Low-lying band shapes of absorption and fluorescence spectra for a member of a newly synthesized family of phenylene-containing oligoacenes (POA 6) reported in J. Am. Chem. Soc. 2012, 134, 15351 are studied theoretically with two different approaches with TIPS–anthracene as a comparison. Underlying photophysics and exciton–phonon interactions in both molecules are investigated in details with the aid of the time-dependent density functional theory and multimode Brownian oscillator model. The first two low-lying excited-states of POA 6 were found to exhibit excitation characteristics spanning entire conjugated backbone despite the presence of antiaromatic phenylene section.
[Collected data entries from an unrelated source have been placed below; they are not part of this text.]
(** * coretracer: span lifecycle engine, tombstone ledger, tag container

    A shallow embedding of the Go package [github.com/InjectiveLabs/coretracer]
    and theorems about it.  Go values are modelled as follows:

    - [map[string]any] objects live in a heap of map objects and are referred
      to by index, so that aliasing between copies of a [SafeMap] is visible;
    - spans are mutable objects owned by the OpenTelemetry SDK; they live in a
      store and are referred to by index;
    - a function that may panic returns an [Outcome];
    - closures are defunctionalised: a [SpanEnderFn] is the record of the
      variables the Go closure captures. *)

From Stdlib Require Import ZArith Lia.
From stdpp Require Import base option list gmap strings pretty.

Open Scope string_scope.
Open Scope list_scope.

(** ** Go values *)

(** [float64] values are carried as their IEEE-754 bit pattern. *)
Definition float64 := Z.

(** The dynamic values that [anyToOtalAttribute] distinguishes.  A pointer is
    [None] when it is a typed nil pointer. *)
Inductive any :=
| AnyNil
| AnyString (s : string)
| AnyInt (z : Z)
| AnyInt64 (z : Z)
| AnyFloat64 (f : float64)
| AnyBool (b : bool)
| AnyStrings (l : list string)
| AnyInts (l : list Z)
| AnyInt64s (l : list Z)
| AnyFloat64s (l : list float64)
| AnyBools (l : list bool)
| AnyPtrString (p : option string)
| AnyPtrInt (p : option Z)
| AnyPtrInt64 (p : option Z)
| AnyPtrFloat64 (p : option float64)
| AnyPtrBool (p : option bool)
| AnyPtrStrings (p : option (list string))
| AnyPtrInts (p : option (list Z))
| AnyPtrInt64s (p : option (list Z))
| AnyPtrFloat64s (p : option (list float64))
| AnyPtrBools (p : option (list bool))
| AnyStringer (rendered : string)
| AnyOther (formatted : string).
Absorption and fluorescence spectra calculated from both time-dependent density functional theory and multimode Brownian oscillator model are shown to reach good agreement with experimental ones. The coupling between phonon modes and optical transitions is generally weak as suggested by the multimode Brownian oscillator model. Broader peaks of POA 6 spectra are found to relate to stronger coupling between low frequency phonon modes such as backbone twisting (with frequency <300 cm–1) and optical transitions. Furthermore, POA 6 exhibits weaker exciton–phonon coupling for the phonon modes above 1000 cm–1 compared to TIPS–anthracene owing to extended conjugated backbone. A significant coupling between an in-plane breathing mode localized around the antiaromatic phenylene segment with frequency at 1687 cm–1 and optical transitions for the first two excited-states of POA 6 is also observed.